Google’s Android smartphone web browser proved 52 percent faster than Apple’s iPhone Safari browser, according to software maker Blaze, whose findings quickly proved controversial.
In a 17 March posting, Blaze pitted an Apple iOS 4.3-based iPhone 4 against the Android 2.3 Samsung Nexus S in 45,000 tests across 1,000 Fortune 1000 websites.
The company loaded multiple pages several times at different times over Wi-Fi (so as not to muddle results by using carriers’ unpredictable 3G networks), and found that the Nexus S registered a median load time of 2.133 seconds, versus iPhone 4’s median load time of 3.254 seconds.
The Nexus S proved faster than iPhone 4 in 84 percent of the websites tested, with iPhone 4 beating Android in 16 percent of the comparisons.
“This demonstrates Android wasn’t just faster overall, but rather provided a faster browsing experience 4 times out of 5,” wrote Blaze CTO Guy Podjarny.
The finding is sure to be contentious at a time when Android handsets are overwhelming the iPhone in sheer volume around the world. Android took over the US smartphone lead from RIM last month after passing Apple a few months ago, comScore found.
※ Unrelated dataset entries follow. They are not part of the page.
(** * TimerHelpers: mode, clock and port set-up of the three AVR timers

    A shallow embedding of [src/VGA_output/TimerHelpers.h] (Nick Gammon's
    Timer Helpers library) and the properties of its [setMode] routines.

    - a [byte] is a [Z] in [0, 256); a store into a byte wraps modulo 256;
    - the six timer control registers [TCCRnA], [TCCRnB] are 8-bit cells
      of a register file [Regs], which is threaded through a small state
      monad whose failure outcome stands for an out-of-bounds array read;
    - the bit numbers [WGMnx], [COMnxy] come from the device header
      [<avr/io.h>], which is not part of the library: they are the fields
      of a record [IoDefs], and the development is parametric in it.
      [atmega328p] is the instance for the device whose pins the comments
      of the header name (Arduino Uno). *)

From Stdlib Require Import ZArith List Ascii String Bool Lia.
Import ListNotations.

Local Open Scope string_scope.
Local Open Scope Z_scope.

(* ================================================================= *)
(** ** Bytes *)

Definition is_byte (z : Z) : Prop := 0 <= z < 256.

(** Conversion to [byte] (unsigned 8 bit): reduction modulo 256. *)
Definition to_byte (z : Z) : Z := z mod 256.

(** [#define _BV(bit) (1 << (bit))] *)
Definition _BV (bit : Z) : Z := Z.shiftl 1 bit.

(* ================================================================= *)
(** ** The device header *)

(** Bit numbers that [TimerHelpers.h] takes from [<avr/io.h>]. *)
Record IoDefs : Set := mkIoDefs {
  WGM00 : Z; WGM01 : Z; WGM02 : Z;
  COM0A0 : Z; COM0A1 : Z; COM0B0 : Z; COM0B1 : Z;
  WGM10 : Z; WGM11 : Z; WGM12 : Z; WGM13 : Z;
  COM1A0 : Z; COM1A1 : Z; COM1B0 : Z; COM1B1 : Z;
  WGM20 : Z; WGM21 : Z; WGM22 : Z;
  COM2A0 : Z; COM2A1 : Z; COM2B0 : Z; COM2B1 : Z
}.

(** The ATmega328P (the pins in the header's comments are its pins):
    in every [TCCRnA] the WGM bits are bits 0 and 1 and the COM bits are
    bits 4 to 7; in every [TCCRnB] the clock select field is bits 0 to 2,
    [WGMn2] is bit 3 and [WGM13] is bit 4. *)
Definition atmega328p : IoDefs := {|
  WGM00 := 0; WGM01 := 1; WGM02 := 3;
  COM0A0 := 6; COM0A1 := 7; COM0B0 := 4; COM0B1 := 5;
  WGM10 := 0; WGM11 := 1; WGM12 := 3; WGM13 := 4;
  COM1A0 := 6; COM1A1 := 7; COM1B0 := 4; COM1B1 := 5;
  WGM20 := 0; WGM21 := 1; WGM22 := 3;
  COM2A0 := 6; COM2A1 := 7; COM2B0 := 4; COM2B1 := 5
|}.

(* ================================================================= *)
(** ** The register file *)

Inductive reg : Set :=
  | TCCR0A | TCCR0B
  | TCCR1A | TCCR1B
  | TCCR2A | TCCR2B.

Record Regs : Set := mkRegs {
  tccr0a : Z; tccr0b : Z;
  tccr1a : Z; tccr1b : Z;
  tccr2a : Z; tccr2b : Z
}.

Definition get (r : reg) (s : Regs) : Z :=
  match r with
  | TCCR0A => tccr0a s | TCCR0B => tccr0b s
  | TCCR1A => tccr1a s | TCCR1B => tccr1b s
  | TCCR2A => tccr2a s | TCCR2B => tccr2b s
  end.

Definition set (r : reg) (v : Z) (s : Regs) : Regs :=
  match r with
  | TCCR0A => mkRegs v (tccr0b s) (tccr1a s) (tccr1b s) (tccr2a s) (tccr2b s)
  | TCCR0B => mkRegs (tccr0a s) v (tccr1a s) (tccr1b s) (tccr2a s) (tccr2b s)
  | TCCR1A => mkRegs (tccr0a s) (tccr0b s) v (tccr1b s) (tccr2a s) (tccr2b s)
  | TCCR1B => mkRegs (tccr0a s) (tccr0b s) (tccr1a s) v (tccr2a s) (tccr2b s)
  | TCCR2A => mkRegs (tccr0a s) (tccr0b s) (tccr1a s) (tccr1b s) v (tccr2b s)
  | TCCR2B => mkRegs (tccr0a s) (tccr0b s) (tccr1a s) (tccr1b s) (tccr2a s) v
  end.

Definition reg_eqb (r r' : reg) : bool :=
  match r, r' with
  | TCCR0A, TCCR0A | TCCR0B, TCCR0B
  | TCCR1A, TCCR1A | TCCR1B, TCCR1B
  | TCCR2A, TCCR2A | TCCR2B, TCCR2B => true
  | _, _ => false
  end.

(* ================================================================= *)
(** ** Register-file computations *)

(** A computation reads and writes the register file and returns a value;
    [None] is the outcome of a read outside an array. *)
Definition M (A : Type) : Type := Regs -> option (A * Regs).

Definition ret {A} (a : A) : M A := fun s => Some (a, s).

Definition bind {A B} (m : M A) (k : A -> M B) : M B :=
  fun s => match m s with
           | Some (a, s') => k a s'
           | None => None
           end.

Notation "x <- m ;; k" := (bind m (fun x => k))
  (at level 61, m at next level, right associativity).
Notation "m ;; k" := (bind m (fun _ => k))
  (at level 61, right associativity).

(** Load of a register. *)
Definition read (r : reg) : M Z := fun s => Some (get r s, s).

(** Store into a register: the value is converted to [byte]. *)
Definition write (r : reg) (v : Z) : M unit :=
  fun s => Some (tt, set r (to_byte v) s).

(** [r |= v] *)
Definition or_assign (r : reg) (v : Z) : M unit :=
  old <- read r ;; write r (Z.lor old v).

(** [a [i]]: defined inside the array only. *)
Definition index {A} (a : list A) (i : Z) : option A :=
  if i <? 0 then None else nth_error a (Z.to_nat i).

(** [T [i] [j]] for a two-dimensional table. *)
Definition entry (T : list (list Z)) (i j : Z) : option Z :=
  match index T i with
  | Some row => index row j
  | None => None
  end.

Definition load (T : list (list Z)) (i j : Z) : M Z :=
  fun s => match entry T i j with
           | Some v => Some (v, s)
           | None => None
           end.

(** One row of a [const byte [N] [2]] table: the initialisers are
    converted to [byte]. *)
Definition row (a b : Z) : list Z := [to_byte a; to_byte b].

(* ================================================================= *)
(** ** Enumerations *)

(** An [enum { ... }]: each enumerator has a name and maybe an
    initialiser.  An enumerator without one is the previous enumerator
    plus one, and the first is 0. *)
Fixpoint enum_values_from (next : Z) (ds : list (string * option Z))
  : list (string * Z) :=
  match ds with
  | [] => []
  | (n, None) :: ds' => (n, next) :: enum_values_from (next + 1) ds'
  | (n, Some v) :: ds' => (n, v) :: enum_values_from (v + 1) ds'
  end.

Definition enum_values := enum_values_from 0.

(** The value of a named enumerator. *)
Fixpoint enum_const (e : list (string * Z)) (n : string) : option Z :=
  match e with
  | [] => None
  | (n', v) :: e' => if String.eqb n n' then Some v else enum_const e' n
  end.

(* ================================================================= *)
(** ** Timer 0 *)

Module Timer0.
Section WithIo.
Variable io : IoDefs.

(** [const byte Modes [8] [2]]: TCCR0A, TCCR0B *)
Definition Modes : list (list Z) :=
  [ (* 0: Normal, top = 0xFF *)
    row 0 0;
    (* 1: PWM, Phase-correct, top = 0xFF *)
    row (_BV (WGM00 io)) 0;
    (* 2: CTC, top = OCR0A *)
    row (_BV (WGM01 io)) 0;
    (* 3: Fast PWM, top = 0xFF *)
    row (Z.lor (_BV (WGM00 io)) (_BV (WGM01 io))) 0;
    (* 4: Reserved *)
    row 0 (_BV (WGM02 io));
    (* 5: PWM, Phase-correct, top = OCR0A *)
    row (_BV (WGM00 io)) (_BV (WGM02 io));
    (* 6: Reserved *)
    row (_BV (WGM01 io)) (_BV (WGM02 io));
    (* 7: Fast PWM, top = OCR0A *)
    row (Z.lor (_BV (WGM00 io)) (_BV (WGM01 io))) (_BV (WGM02 io))
  ].

(** Activation *)
Definition clock_enum : list (string * Z) :=
  enum_values
    [ ("NO_CLOCK", None); ("PRESCALE_1", None); ("PRESCALE_8", None);
      ("PRESCALE_64", None); ("PRESCALE_256", None);
      ("PRESCALE_1024", None); ("T0_FALLING", None); ("T0_RISING", None) ].

(** What ports to toggle on timer fire *)
Definition port_enum : list (string * Z) :=
  enum_values
    [ ("NO_PORT", Some 0);
      ("TOGGLE_A_ON_COMPARE", Some (_BV (COM0A0 io)));
      ("CLEAR_A_ON_COMPARE", Some (_BV (COM0A1 io)));
      ("SET_A_ON_COMPARE", Some (Z.lor (_BV (COM0A0 io)) (_BV (COM0A1 io))));
      ("TOGGLE_B_ON_COMPARE", Some (_BV (COM0B0 io)));
      ("CLEAR_B_ON_COMPARE", Some (_BV (COM0B1 io)));
      ("SET_B_ON_COMPARE", Some (Z.lor (_BV (COM0B0 io)) (_BV (COM0B1 io)))) ].

(** The sanity check of [setMode]. *)
Definition out_of_range (mode : Z) : bool := (mode <? 0) || (mode >? 7).

(** Choose a timer mode, set which clock speed, and which port to toggle.
    The three parameters are [const byte]: they hold values in 0..255. *)
Definition setMode (mode clock port : Z) : M unit :=
  if out_of_range mode then ret tt
  else
    (* reset existing flags *)
    write TCCR0A 0 ;;
    write TCCR0B 0 ;;
    m0 <- load Modes mode 0 ;;
    or_assign TCCR0A (Z.lor m0 port) ;;
    m1 <- load Modes mode 1 ;;
    or_assign TCCR0B (Z.lor m1 clock).
End WithIo.
End Timer0.

(* ================================================================= *)
(** ** Timer 1 *)

Module Timer1.
Section WithIo.
Variable io : IoDefs.

(** [const byte Modes [16] [2]]: TCCR1A, TCCR1B *)
Definition Modes : list (list Z) :=
  [ (* 0: Normal, top = 0xFFFF *)
    row 0 0;
    (* 1: PWM, Phase-correct, 8 bit, top = 0xFF *)
    row (_BV (WGM10 io)) 0;
    (* 2: PWM, Phase-correct, 9 bit, top = 0x1FF *)
    row (_BV (WGM11 io)) 0;
    (* 3: PWM, Phase-correct, 10 bit, top = 0x3FF *)
    row (Z.lor (_BV (WGM10 io)) (_BV (WGM11 io))) 0;
    (* 4: CTC, top = OCR1A *)
    row 0 (_BV (WGM12 io));
    (* 5: Fast PWM, 8 bit, top = 0xFF *)
    row (_BV (WGM10 io)) (_BV (WGM12 io));
    (* 6: Fast PWM, 9 bit, top = 0x1FF *)
    row (_BV (WGM11 io)) (_BV (WGM12 io));
    (* 7: Fast PWM, 10 bit, top = 0x3FF *)
    row (Z.lor (_BV (WGM10 io)) (_BV (WGM11 io))) (_BV (WGM12 io));
    (* 8: PWM, phase and frequency correct, top = ICR1 *)
    row 0 (_BV (WGM13 io));
    (* 9: PWM, phase and frequency correct, top = OCR1A *)
    row (_BV (WGM10 io)) (_BV (WGM13 io));
    (* 10: PWM, phase correct, top = ICR1A *)
    row (_BV (WGM11 io)) (_BV (WGM13 io));
    (* 11: PWM, phase correct, top = OCR1A *)
    row (Z.lor (_BV (WGM10 io)) (_BV (WGM11 io))) (_BV (WGM13 io));
    (* 12: CTC, top = ICR1 *)
    row 0 (Z.lor (_BV (WGM12 io)) (_BV (WGM13 io)));
    (* 13: reserved *)
    row (_BV (WGM10 io)) (Z.lor (_BV (WGM12 io)) (_BV (WGM13 io)));
    (* 14: Fast PWM, TOP = ICR1 *)
    row (_BV (WGM11 io)) (Z.lor (_BV (WGM12 io)) (_BV (WGM13 io)));
    (* 15: Fast PWM, TOP = OCR1A *)
    row (Z.lor (_BV (WGM10 io)) (_BV (WGM11 io)))
        (Z.lor (_BV (WGM12 io)) (_BV (WGM13 io)))
  ].

(** Activation *)
Definition clock_enum : list (string * Z) :=
  enum_values
    [ ("NO_CLOCK", None); ("PRESCALE_1", None); ("PRESCALE_8", None);
      ("PRESCALE_64", None); ("PRESCALE_256", None);
      ("PRESCALE_1024", None); ("T1_FALLING", None); ("T1_RISING", None) ].

(** What ports to toggle on timer fire *)
Definition port_enum : list (string * Z) :=
  enum_values
    [ ("NO_PORT", Some 0);
      ("TOGGLE_A_ON_COMPARE", Some (_BV (COM1A0 io)));
      ("CLEAR_A_ON_COMPARE", Some (_BV (COM1A1 io)));
      ("SET_A_ON_COMPARE", Some (Z.lor (_BV (COM1A0 io)) (_BV (COM1A1 io))));
      ("TOGGLE_B_ON_COMPARE", Some (_BV (COM1B0 io)));
      ("CLEAR_B_ON_COMPARE", Some (_BV (COM1B1 io)));
      ("SET_B_ON_COMPARE", Some (Z.lor (_BV (COM1B0 io)) (_BV (COM1B1 io)))) ].

(** The sanity check of [setMode]. *)
Definition out_of_range (mode : Z) : bool := (mode <? 0) || (mode >? 15).

(** Choose a timer mode, set which clock speed, and which port to toggle.
    The three parameters are [const byte]: they hold values in 0..255. *)
Definition setMode (mode clock port : Z) : M unit :=
  if out_of_range mode then ret tt
  else
    (* reset existing flags *)
    write TCCR1A 0 ;;
    write TCCR1B 0 ;;
    m0 <- load Modes mode 0 ;;
    or_assign TCCR1A (Z.lor m0 port) ;;
    m1 <- load Modes mode 1 ;;
    or_assign TCCR1B (Z.lor m1 clock).
End WithIo.
End Timer1.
Yet Blaze’s test faced questions for its methodology. The company measured the iPhone and Nexus S using its custom WebView for Android and and UIWebView for iPhone performance testing applications, which used each platform’s embedded web viewers instead of the official Android and Safari browsers.
While Blaze claimed that page-load performance of its the embedded browsers is identical to the official browsers, Apple told The Register that UIWebView did not use the Safari browser updates featured in iOS 4.3 and therefore do not offer the same performance as apps and web pages run within Safari.
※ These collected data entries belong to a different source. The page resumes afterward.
Definition ask_rag {X}
    (retriever : string -> Py X (list document))
    (question : string)
    (qa_prompt : string -> string -> Py X string)
    (llm : string -> Py X pyval)
    (max_context_chars : Z)
  : Py (session X) (pyval * list document) :=
  docs ← external (RetrieverInvoke question) (retriever question);
  let context := String.concat double_newline (map page_content docs) in
  let context := slice_to context max_context_chars in
  prompt_text ← external (PromptFormat context question) (qa_prompt context question);
  resp ← external (LlmInvoke prompt_text) (llm prompt_text);
  mret (resp, docs).

(** ** [evaluate_answer_with_llm] *)

(** [relevancy_template.format(question=question, answer=answer)] *)
Definition relevancy_prompt (question answer : string) : string :=
  "You are an impartial judge. Evaluate the following answer based on the question provided.
Question: " +:+ question +:+ "
Answer: " +:+ answer +:+ "

Rate the Relevancy of the answer to the question on a scale from 0 to 10.
0 means the answer is completely irrelevant or does not address the question at all.
10 means the answer fully and perfectly addresses all parts of the question.

Return ONLY the number (0-10).".

(** [faithfulness_template.format(context=context, answer=answer)] *)
Definition faithfulness_prompt (context answer : string) : string :=
  "You are an impartial judge. Evaluate the following answer based on the context provided.
Context: " +:+ context +:+ "
Answer: " +:+ answer +:+ "

Rate the Faithfulness of the answer to the context on a scale from 0 to 10.
0 means the answer contains hallucinations or information not supported by the context.
10 means the answer is fully supported by the context.

Return ONLY the number (0-10).".

(** An argument of [evaluate_answer_with_llm]: [None], a string, or an
    object of another class, given by what [format(o, '')] and [bool(o)] do
    (code of the object's class, which may raise). *)
Inductive pyarg (X : Type) :=
| ArgNone
| ArgStr (s : string)
| ArgObj (fmt : Py X string) (truth : Py X bool).
Arguments ArgNone {X}.
Arguments ArgStr {X} s.
Arguments ArgObj {X} fmt truth.

(** [format(a, '')], what [str.format] does with the object it substitutes *)
Definition format_arg {X} (a : pyarg X) : Py X string :=
  match a with
  | ArgNone => mret "None"
  | ArgStr s => mret s
  | ArgObj fmt _ => fmt
  end.

(** [bool(a)], what [if a:] does *)
Definition truth_arg {X} (a : pyarg X) : Py X bool :=
  match a with
  | ArgNone => mret false
  | ArgStr "" => mret false
  | ArgStr _ => mret true
  | ArgObj _ truth => truth
  end.

(** The body of the [try].  Each [template.format(...)] formats its
    arguments in the order of the placeholders in the template. *)
Definition evaluate_body {X} (llm : string -> Py X pyval)
    (question answer context : pyarg X)
  : Py (session X) (float * float) :=
  q ← in_world (format_arg question);
  a ← in_world (format_arg answer);
  let rel_prompt := relevancy_prompt q a in
  rel_resp ← external (LlmInvoke rel_prompt) (llm rel_prompt);
  let rel_score := parse_score rel_resp in
  has_context ← in_world (truth_arg context);
  faith_score ←
    (if has_context : bool then
       c ← in_world (format_arg context);
       a ← in_world (format_arg answer);
       let faith_prompt := faithfulness_prompt c a in
       faith_resp ← external (LlmInvoke faith_prompt) (llm faith_prompt);
       mret (parse_score faith_resp)
     else mret F64.zero);
  mret (faith_score, rel_score).

Definition evaluate_answer_with_llm {X} (llm : string -> Py X pyval)
    (question answer context : pyarg X)
  : Py (session X) (float * float) :=
  try_except_Exception
    (evaluate_body llm question answer context)
    (fun e =>
       in_store (print ("Error during LLM evaluation: " +:+ exn_str e));;
       mret (F64.zero, F64.zero)).
(** * Specification-level definitions *)

(** The record after the four assignments. *)
Definition scored (vf vr rf rr : pyval) (d : dict) : dict :=
  <["rag_relev" := rr]> (<["rag_faith" := rf]> (<["vanilla_relev" := vr]> (<["vanilla_faith" := vf]> d))).


(** The reading of a score list that the aggregation is specified on: the
    records its references denote, those of them with the four fields present
    and not [None], and the values of one field across a list of records. *)
Definition present (d : dict) (k : string) : bool :=
  match d !! k with
  | Some v => negb (is_None v)
  | None => false
  end.

Definition fully_populated (d : dict) : bool := forallb (present d) score_keys.

Definition records (h : gmap loc dict) (l : list loc) : list dict :=
  omap (fun r => h !! r) l.

Definition qualifying (h : gmap loc dict) (l : list loc) : list dict :=
  List.filter fully_populated (records h l).

Definition column (k : string) (ds : list dict) : list float :=
  omap (fun d : dict => d !! k ≫= as_float) ds.

(** The sum and the mean of a list of floats, in float arithmetic, the terms
    taken in list order from [0.0]. *)
Definition float_sum (xs : list float) : float := fold_left F64.add xs F64.zero.

Definition arithmetic_mean (xs : list float) : float :=
  F64.div (float_sum xs) (F64.of_Z (len xs)).

(** Every reference of the list denotes an object. *)
Definition allocated (h : gmap loc dict) (l : list loc) : Prop :=
  Forall (fun r => is_Some (h !! r)) l.

(** The four fields of a record hold numbers. *)
Definition numeric (d : dict) : Prop :=
  Forall (fun k => is_Some (d !! k ≫= as_float)) score_keys.

(** A float of sign [s] that is not a NaN. *)
Definition signed (s : bool) (x : float) : Prop :=
  match x with
  | S754_zero s' | S754_infinity s' | S754_finite s' _ _ => s' = s
  | S754_nan => False
  end.

(** A shifted mantissa that is not negative and has at most [D] bits. *)
Definition below (D : Z) (mrs : shr_record) : Prop := 0 <= shr_m mrs < 2 ^ D.

(** A computation that writes to no object but [m], and prints nothing. *)
Definition touches_only (m : loc) (σ σ' : store) : Prop :=
  stdout σ' = stdout σ ∧ ∀ r, r ≠ m -> heap σ' !! r = heap σ !! r.

Definition writes_only {A} (m : loc) (c : Py store A) : Prop :=
  ∀ σ, touches_only m σ (c σ).1.

(** A computation that only reads. *)
Definition reads_only {A} (c : Py store A) : Prop := ∀ σ, (c σ).1 = σ.

(** ** Example data *)

Definition example_full_1 : dict :=
  {[ "question" := PyStr (ustr "What is retrieval-augmented generation?");
     "vanilla_faith" := PyFloat (F64.of_decimal 5 1);
     "vanilla_relev" := PyFloat (F64.of_decimal 25 2);
     "rag_faith" := PyFloat (F64.of_decimal 1 0);
     "rag_relev" := PyInt 1 ]}.

Definition example_full_2 : dict :=
  {[ "vanilla_faith" := PyFloat (F64.of_decimal 1 1);
     "vanilla_relev" := PyFloat (F64.of_decimal 2 1);
     "rag_faith" := PyFloat (F64.of_decimal 3 1);
     "rag_relev" := PyFloat (F64.of_decimal 7 1) ]}.

(** never scored *)
Definition example_partial : dict :=
  {[ "question" := PyStr (ustr "Who wrote it?"); "vanilla_faith" := PyFloat (F64.of_decimal 9 1) ]}.

(** scored, but with a [None] *)
Definition example_null : dict :=
  {[ "vanilla_faith" := PyFloat (F64.of_decimal 9 1);
     "vanilla_relev" := PyNone;
     "rag_faith" := PyFloat (F64.of_decimal 9 1);
     "rag_relev" := PyFloat (F64.of_decimal 9 1) ]}.

Definition example_heap : gmap loc dict :=
  {[ 1%positive := example_full_1; 2%positive := example_partial;
     3%positive := example_null; 4%positive := example_full_2 ]}.

Definition example_scores : list loc := [1; 2; 3; 4]%positive.

Definition example_unscored : list loc := [2; 3; 2]%positive.

(** ** Numbers in a text, as the specification words them *)

Fixpoint all_digits (s : text) : bool :=
  match s with
  | [] => true
  | c :: s' => is_digit c && all_digits s'
  end.

(** An unsigned integer: one digit or more, nothing else. *)
Definition unsigned_integer (s : text) : Prop := s ≠ [] ∧ all_digits s = true.

(** An integer or decimal number without sign or exponent, and its value:
    the double nearest to the number the digits spell. *)
Inductive literal_value : text -> float -> Prop :=
| value_integer ds :
    unsigned_integer ds ->
    literal_value ds (F64.of_decimal (digits_value 0 ds) 0)
| value_decimal ds fs :
    unsigned_integer ds -> unsigned_integer fs ->
    literal_value (ds ++ point :: fs)
                  (F64.of_decimal (digits_value 0 (ds ++ fs)) (length fs)).

Definition number_literal (m : text) : Prop := ∃ v, literal_value m v.

(** [m] is the substring of [s] that starts at offset [i]. *)
Definition occurs_at (s : text) (i : nat) (m : text) : Prop :=
  ∃ pre post, s = pre ++ m ++ post ∧ length pre = i.

(** The first number of [s]: no number starts before it, and no number that
    starts where it starts is longer. *)
Definition first_number (s : text) (i : nat) (m : text) : Prop :=
  occurs_at s i m
  ∧ number_literal m
  ∧ (∀ j m', occurs_at s j m' -> number_literal m' -> (i <= j)%nat)
  ∧ (∀ m', occurs_at s i m' -> number_literal m' -> (length m' <= length m)%nat).


Definition clamp (lo hi v : float) : float :=
  if F64.ltb v lo then lo else if F64.ltb hi v then hi else v.

(** What follows a maximal run of digits. *)
Definition starts_nondigit (s : text) : Prop :=
  match s with
  | [] => True
  | c :: _ => is_digit c = false
  end.

(** What [s[:n]] leaves out. *)
Fixpoint str_drop (n : nat) (s : string) : string :=
  match n, s with
  | S n', String _ s' => str_drop n' s'
  | _, _ => s
  end.

(** The relevancy half of the judge has run from the world [w] to the
    world [w1]: the question and the answer were formatted to [q] and [a],
    and the model answered [r1]. *)
Definition relevancy_answered {X} (llm : string -> Py X pyval)
    (question answer : pyarg X) (w : X) (q a : string) (r1 : pyval) (w1 : X) : Prop :=
  ∃ wq wa,
    format_arg question w = (wq, Returned q)
    ∧ format_arg answer wq = (wa, Returned a)
    ∧ llm (relevancy_prompt q a) wa = (w1, Returned r1).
For example, Apples Safari browser included the Nitro JavaScript engine that Apple said runs JavaScript up to twice as fast as its predecessor.
“They didn’t actually test the Safari web browser on the iPhone,” Apple spokeswoman Trudy Muller told The Register. “Instead, they only tested their own proprietary app which uses an embedded web viewer”.
Blaze’s Podjarny wrote another post acknowledging that while Apple’s iPhone page loads could be faster, Blaze stands by its statement that Android’s embedded browser is faster than iPhone’s.
Interestingly, Blaze found Android’s load-speed advantage was neutralised on mobile-specific sites. Android 2.3 offered a median load time of 2.085 seconds vs. iPhone 4.3’s own 2.024 on these lighter websites optimised for the smaller screens used in smartphones.
However, on non-mobile sites, Android enjoyed an average load time of 2.180 seconds, or 59 percent faster than the iPhone’s 3.463 seconds.
Blaze argued that Android’s speed superiority over iPhone in handling non-mobile sites is key for tablets, which use the same OS and hardware components as phones.
“Users expect the full experience on tablets, not the simplified mobile sites. This means Android’s edge will make an even greater impact,” Podjarny wrote.